Reflet de son autonomie, la solution a pour autre apport d’éclairer la notion même de préjudice esthétique temporaireLa Cour de cassation étend explicitement son contenu au trouble phonétique, dans un sens conforme à la jurisprudence antérieure, qui adopte une conception large de la notion de préjudice esthétique temporaire de façon à y inclure toute atteinte à la façon dont la victime doit se présenter aux yeux des tiers, sans limiter son indemnisation aux altérations de l’apparence physique stricto sensu et aux atteintes esthétiques les plus graves. La jurisprudence refuse en effet de conférer une quelconque exclusivité aux conséquences physiques graves, et intègre toutes formes d’atteintes esthétiques au sein de ce poste de préjudice : plaies, cicatrices, brûlures, hématomes, paralysies, altération de l’apparence générale ou particulière, notamment en cas de trouble de la démarche, (ex : utilisation de béquilles) ou de modification de la voix (ex : aphonie). La Cour de cassation confirme ici que ce poste de préjudice ne concerne pas uniquement l’apparence visible, mais toutes les altérations perceptibles par les sens, depuis le fait dommageable jusqu’à sa consolidation : vue, odorat, toucher ou, comme en l’espèce, l’ouïe, à raison des troubles d’élocution et de phonation de la victime. Dans le même sens, elle avait déjà reconnu « qu’un bégaiement constaté médicalement avant la date de consolidation » devait être indemnisé au titre du préjudice esthétique temporaire (Civ. 2e, 22 nov. 2012, n° 11-25.661). L’indemnisation de ce poste temporaire de préjudice doit donc être octroyée par le juge, au nom de son obligation de juger, quelle que soit la nature ou la gravité des lésions médicalement constatées, dès lors que celles-ci ont eu pour effet, durant la période traumatique, d’altérer l’état dans lequel la victime était contrainte de se présenter aux tiers. Ce qui justifie la cassation ici prononcée : au-delà d’une simple « gêne fonctionnelle », les troubles de l’élocution subis par la victime ante consolidation caractérisent un préjudice d’ordre « esthétique », en ce qu’ils ont altéré la façon dont la victime pouvait s’adresser aux tiers. Extensive, cette approche du préjudice esthétique permet en l’espèce d’indemniser la victime qui, jusqu’à la pose d’une nouvelle prothèse réduisant ses troubles, aura subi pendant plus de dix ans une altération « temporaire » de son état.

Références :

■ Ass. plén., 27 juin 2025, nos 22-21.812 et 22-21.146 DAE, 29 sept.2025, note M. Hervieu ; D. 2025. 1207.

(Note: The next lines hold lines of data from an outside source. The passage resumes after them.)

Lemma decode_returns_body_witness :
  let p := [u "a"; u "b.md"] in
  let fenced := fence ++ u "text" ++ [nl] ++ hola_envelope ++ [nl] ++ fence in
  let w1 := set_dst (make_dirs ∅ [u "a"]) initial in
  let w2 := set_dst (<[p := NFile (u "Hola")]> (dst w1)) w1 in
  decode fenced = inr (u "Hola") ∧
  save_translated_file (calm None) fenced p initial = (inr tt, w2) ∧
  dst w2 !! p = Some (NFile (u "Hola")).
Proof.
  intros p fenced w1 w2.
  destruct (decode_returns_body fenced (u "FILE_PATH: a/b.md") (u "Hola"))
    as (_ & Hd & Hsave & _).
  - apply find_split_first_occurrence. reflexivity.
  - destruct (Hsave (calm None) p initial w1 w2) as [Hrun Hfile].
    + reflexivity.
    + reflexivity.
    + split_and!; [exact Hd|exact Hrun|exact Hfile].
Defined.






(** C10 as stated fails: the file's final newline does not come back. *)
Lemma roundtrip_loses_trailing_newline :
  let relative_path := [u "a"; u "b.md"] in
  let content := u "Hola" ++ [nl] in
  (∀ c, c ∈ relative_path → nl ∉ c) ∧
  decode (encode relative_path content) = inr (u "Hola") ∧
  decode (encode relative_path content) ≠ inr content.
Proof.
  intros relative_path content. split_and!.
  - intros c Hc. unfold relative_path in Hc.
    repeat (apply elem_of_cons in Hc as [->|Hc]; [compute_done|]).
    by apply elem_of_nil in Hc.
  - reflexivity.
  - intros H. vm_compute in H. discriminate H.
Qed.

(** C10, amended. For a relative path without newline and a content that
    is not empty and does not end with a whitespace character, decoding
    the request envelope gives back the content. *)
Theorem decode_encode_roundtrip relative_path content x :
  (∀ c, c ∈ relative_path → nl ∉ c) →
  last content = Some x →
  Str.isspace x = false →
  decode (encode relative_path content) = inr content.
Proof.
  intros Hpath Hlast Hx.
  assert (Str.rstrip content = content) as Hr by by eapply rstrip_last.
  rewrite <- Hr at 2. apply decode_encode_rstrip; [done|].
  rewrite Hr. intros ->. done.
Qed.

Lemma decode_encode_roundtrip_witness :
  decode (encode [u "a"; u "b.md"] (u "Hola")) = inr (u "Hola").
Proof.
  apply (decode_encode_roundtrip [u "a"; u "b.md"] (u "Hola") 97%N).
  - intros c Hc.
    repeat (apply elem_of_cons in Hc as [->|Hc]; [compute_done|]).
    by apply elem_of_nil in Hc.
  - reflexivity.
  - reflexivity.
Defined.

(** ** The worker *)

Lemma log_translate_progress_eq log_level total_files content w :
  log_translate_progress log_level total_files content w =
  (inr tt,
   add_log (Progress log_level (_index w + 1) total_files content)
     (set_index (_index w + 1) w)).
Proof. reflexivity. Qed.



(** ** Scanner and synchroniser *)

Lemma endswith_drop s i : Str.endswith s (drop i s) = true.
Proof.
  unfold Str.endswith.
  rewrite <- (take_drop i s) at 1. rewrite rev_app_distr.
  apply startswith_app.
Qed.

Lemma endswith_suffix name : Str.endswith name (Path.suffix name) = true.
Proof.
  unfold Path.suffix. destruct (_ && _); [apply endswith_drop|].
  unfold Str.endswith. done.
Qed.

(** What the synchroniser leaves out, the scanner selects. *)
Lemma not_mirrored_is_selected extensions name :
  mirrored extensions name = false → selected extensions name = true.
Proof.
  unfold mirrored, selected. intros H.
  apply negb_false_iff, bool_decide_eq_true in H.
  apply existsb_exists. exists (Path.suffix name). split.
  - by apply list_elem_of_In.
  - apply endswith_suffix.
Qed.

(** C8, the code at the failing inputs. With the default extensions a
    file named ".md" has the empty [suffix], so the synchroniser copies it
    although the scanner selects it; with the extension "md" the same
    happens to "README.md".  In a run over a tree holding only ".md" the
    copy makes the worker skip the file: it is left untranslated and no
    request is sent. *)
Theorem scanner_and_synchroniser_disagree :
  selected default_extensions (u ".md") = true ∧
  mirrored default_extensions (u ".md") = true ∧
  selected [u "md"] (u "README.md") = true ∧
  mirrored [u "md"] (u "README.md") = true ∧
  let E := mkEnv (Some dotfile_tree) (λ _, None) None echo id in
  let w := (main E (mkArgs (u "key") default_extensions) initial).2 in
  find_doc_files dotfile_tree default_extensions = [[u ".md"]] ∧
  dst w !! [u ".md"] = Some (NFile (u "# Title")) ∧
  api_calls w = [] ∧
  progress_indices (logs w) = [1%Z] ∧
  Progress INFO 1 1 (MsgSkipped (u ".md")) ∈ logs w.
Proof.
  split_and!; try reflexivity.
  vm_compute. set_solver.
Qed.

(** ** The progress counter under overlapping calls *)

Lemma progress_indices_snoc l lv i total m :
  progress_indices (l ++ [Progress lv i total m]) = progress_indices l ++ [i].
Proof. unfold progress_indices. by rewrite omap_app. Qed.







(** ** Frames: what a step leaves alone *)




Lemma plain_step_same_logs w w' :
  logs w' = logs w → _index w' = _index w → plain_step w w'.
Proof. intros Hl Hi. split; [done|]. exists []. by rewrite app_nil_r. Qed.








Section Frames.

Context (E : Env).

Lemma exists_same p w r w' : exists_ E p w = (r, w') → w' = w.
Proof. unfold exists_. destruct (fault E _); by intros [= _ <-]. Qed.

Lemma read_text_same p w r w' : read_text E p w = (r, w') → w' = w.
Proof.
  unfold read_text. destruct (fault E _); [by intros [= _ <-]|].
  destruct (src E) as [t|]; [|by intros [= _ <-]].
  destruct (tree_lookup p t) as [[|]|]; by intros [= _ <-].
Qed.





Lemma for_each_rel {A} (R : World → World → Prop) (body : A → M unit) l :
  (∀ w, R w w) →
  (∀ a b c, R a b → R b c → R a c) →
  (∀ x w r w', body x w = (r, w') → R w w') →
  ∀ w r w', for_each l body w = (r, w') → R w w'.
Proof.
  intros Hrefl Htrans Hbody. induction l as [|x l IH]; intros w r w'; simpl.
  - run. by intros [= _ <-].
  - run. destruct (body x w) as [[e|[]] w1] eqn:Hx.
    + intros [= _ <-]. by eapply Hbody.
    + intros Hrest. eapply Htrans; [by eapply Hbody|by eapply IH].
Qed.



End Frames.

(** ** Fatal conditions *)



(** ** One item *)



Section Items.

Context (E : Env).

Lemma create_step req w :
  create E req w = (inr (api E req), add_api_call req w) ∧
  plain_step w (add_api_call req w) ∧
  dst (add_api_call req w) = dst w.
Proof. split_and!; [done|by apply plain_step_same_logs|done]. Qed.





End Items.




(** ** The pool *)

Section Pool.

Context (E : Env).



End Pool.




(** ** A second run *)

Section SecondRun.

Context (E : Env).



End SecondRun.




(** * Further properties *)

(** ** Trimming and the fence *)

Lemma lstrip_blank a x : blank a → Str.lstrip (a ++ x) = Str.lstrip x.
Proof.
  induction 1 as [|c a Hc _ IH]; [done|].
  cbn [app Str.lstrip]. by rewrite Hc.
Qed.

Lemma lstrip_nil_blank s : Str.lstrip s = [] → blank s.
Proof.
  induction s as [|c s IH]; intros H; [constructor|].
  cbn [Str.lstrip] in H. destruct (Str.isspace c) eqn:Hc; [|done].
  constructor; [done|by apply IH].
Qed.

Lemma rstrip_blank x b : blank b → Str.rstrip (x ++ b) = Str.rstrip x.
Proof.
  intros Hb. unfold Str.rstrip. rewrite rev_app_distr.
  rewrite lstrip_blank; [done|]. by apply List.Forall_rev.
Qed.

Lemma strip_outer a r b :
  blank a → blank b → Str.strip (a ++ r ++ b) = Str.strip r.
Proof.
  intros Ha Hb. unfold Str.strip. rewrite lstrip_blank by done.
  destruct (Str.lstrip r) as [|c r'] eqn:Hr.
  - apply lstrip_nil_blank in Hr.
    rewrite lstrip_blank by done.
    rewrite <- (app_nil_r b), lstrip_blank by done. done.
  - rewrite lstrip_app by by rewrite Hr.
    rewrite Hr. by apply rstrip_blank.
Qed.

(** The parse reads the response through [strip] only. *)
Lemma decode_strip r r' : Str.strip r = Str.strip r' → decode r = decode r'.
Proof. unfold decode, clean. by intros ->. Qed.

(** X1. Whitespace around the response does not change what is parsed
    out of it: blank text before and after the response is ignored. *)
Theorem decode_ignores_outer_whitespace before response_text after :
  blank before → blank after →
  decode (before ++ response_text ++ after) = decode response_text.
Proof. intros Ha Hb. apply decode_strip. by apply strip_outer. Qed.

Lemma decode_ignores_outer_whitespace_witness :
  decode ([nl] ++ u "  " ++ hola_envelope ++ u " " ++ [nl; nl])
  = inr (u "Hola").
Proof.
  change (decode ([nl] ++ u "  " ++ hola_envelope ++ u " " ++ [nl; nl]))
    with (decode (([nl] ++ u "  ") ++ hola_envelope ++ (u " " ++ [nl; nl]))).
  rewrite (decode_ignores_outer_whitespace
             ([nl] ++ u "  ") hola_envelope (u " " ++ [nl; nl])).
  - reflexivity.
  - repeat constructor.
  - repeat constructor.
Defined.

(** Text without a newline is skipped when looking for a separator that
    starts with one. *)
Lemma find_split_skip sep' h t :
  nl ∉ h →
  Str.find_split (nl :: sep') (h ++ t)
  = (λ ht, (h ++ ht.1, ht.2)) <$> Str.find_split (nl :: sep') t.
Proof.
  induction h as [|a h IH]; intros Hnl.
  - rewrite app_nil_l. by destruct (Str.find_split _ t) as [[]|].
  - apply not_elem_of_cons in Hnl as [Ha Hh].
    rewrite find_split_eq, <- app_comm_cons.
    rewrite (startswith_head_ne nl a _ sep' Ha), (IH Hh).
    by destruct (Str.find_split _ t) as [[]|].
Qed.

Lemma find_split_at sep' h t :
  nl ∉ h →
  Str.find_split (nl :: sep') (h ++ (nl :: sep') ++ t) = Some (h, t).
Proof.
  intros Hnl. rewrite find_split_skip by done.
  rewrite find_split_eq, startswith_app, drop_app_length.
  cbn. by rewrite app_nil_r.
Qed.

Lemma fence_has_no_newline : nl ∉ fence.
Proof. compute_done. Qed.

Lemma not_elem_of_rev (x : N) l : x ∉ l → x ∉ rev l.
Proof. intros Hx Hin. apply Hx. by apply list_elem_of_In, in_rev, list_elem_of_In. Qed.

(** The cleaning takes a fenced response to its inner text, as it is. *)
Lemma clean_fenced tag inner :
  nl ∉ tag → clean (fenced tag inner) = inr inner.
Proof.
  intros Htag. unfold clean, fenced. cbv zeta.
  assert (Str.strip (fence ++ tag ++ [nl] ++ inner ++ [nl] ++ fence)
          = fence ++ tag ++ [nl] ++ inner ++ [nl] ++ fence) as ->.
  { replace (fence ++ tag ++ [nl] ++ inner ++ [nl] ++ fence)
      with ((fence ++ tag ++ [nl] ++ inner ++ [nl]) ++ fence)
      by by rewrite <- !app_assoc.
    by rewrite (strip_keeps 96%N (u "``" ++ tag ++ [nl] ++ inner ++ [nl])). }
  rewrite startswith_app.
  assert (Str.endswith (fence ++ tag ++ [nl] ++ inner ++ [nl] ++ fence) fence
          = true) as ->.
  { unfold Str.endswith. rewrite !rev_app_distr, <- !app_assoc.
    apply startswith_app. }
  cbn [andb]. unfold Str.split1.
  replace (fence ++ tag ++ [nl] ++ inner ++ [nl] ++ fence)
    with ((fence ++ tag) ++ [nl] ++ inner ++ [nl] ++ fence)
    by by rewrite <- !app_assoc.
  rewrite (find_split_at [] (fence ++ tag)).
  2:{ rewrite not_elem_of_app. split; [apply fence_has_no_newline|done]. }
  change (item [fence ++ tag; inner ++ [nl] ++ fence] 1)
    with (@inr exception str (inner ++ [nl] ++ fence)).
  cbv beta iota. unfold Str.rsplit1.
  rewrite !rev_app_distr, <- !app_assoc.
  change (rev [nl]) with [nl].
  rewrite (find_split_at [] (rev fence) (rev inner)).
  2:{ apply not_elem_of_rev, fence_has_no_newline. }
  unfold item. cbn. by rewrite rev_involutive.
Qed.

(** X2. A fenced response, whatever its language tag, is parsed like its
    inner text taken as it is; in particular the request envelope of any
    content, blank or ending in whitespace, comes back unchanged when it
    is returned inside a fence. *)
Theorem fenced_envelope_roundtrip tag inner relative_path content :
  nl ∉ tag →
  (∀ c, c ∈ relative_path → nl ∉ c) →
  decode (fenced tag inner) = unpack_body inner ∧
  decode (fenced tag (encode relative_path content)) = inr content.
Proof.
  intros Htag Hpath. split.
  - by rewrite (decode_clean _ _ (clean_fenced tag inner Htag)).
  - rewrite (decode_clean _ _ (clean_fenced tag _ Htag)).
    apply unpack_body_found with (u "FILE_PATH: " ++ Path.as_posix relative_path).
    unfold encode. rewrite app_assoc.
    apply (find_split_at (u "---" ++ [nl])).
    rewrite not_elem_of_app. split; [compute_done|by apply join_no_newline].
Qed.

Lemma fenced_envelope_roundtrip_witness :
  decode (fenced (u "markdown") (encode [u "a"; u "b.md"] (u "Hola" ++ [nl])))
  = inr (u "Hola" ++ [nl]).
Proof.
  apply (fenced_envelope_roundtrip (u "markdown") [] [u "a"; u "b.md"]
           (u "Hola" ++ [nl])).
  - compute_done.
  - intros c Hc.
    repeat (apply elem_of_cons in Hc as [->|Hc]; [compute_done|]).
    by apply elem_of_nil in Hc.
Defined.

■ Civ. 2e, 3 juin 2010, n° 09-15.730

 Civ. 2e, 10 févr. 2022, n° 20-18.938

■ Civ. 2e, 7 mars 2019, n° 17-25.855 P : D. 2019. 535 ; ibid. 2058, obs. M. Bacache, A. Guégan et S. Porchy-Simon ; ibid. 2020. 40, obs. P. Brun, O. Gout et C. Quézel-Ambrunaz ; RTD civ. 2019. 344, obs. P. Jourdain ; ibid. 356, obs. P. Jourdain.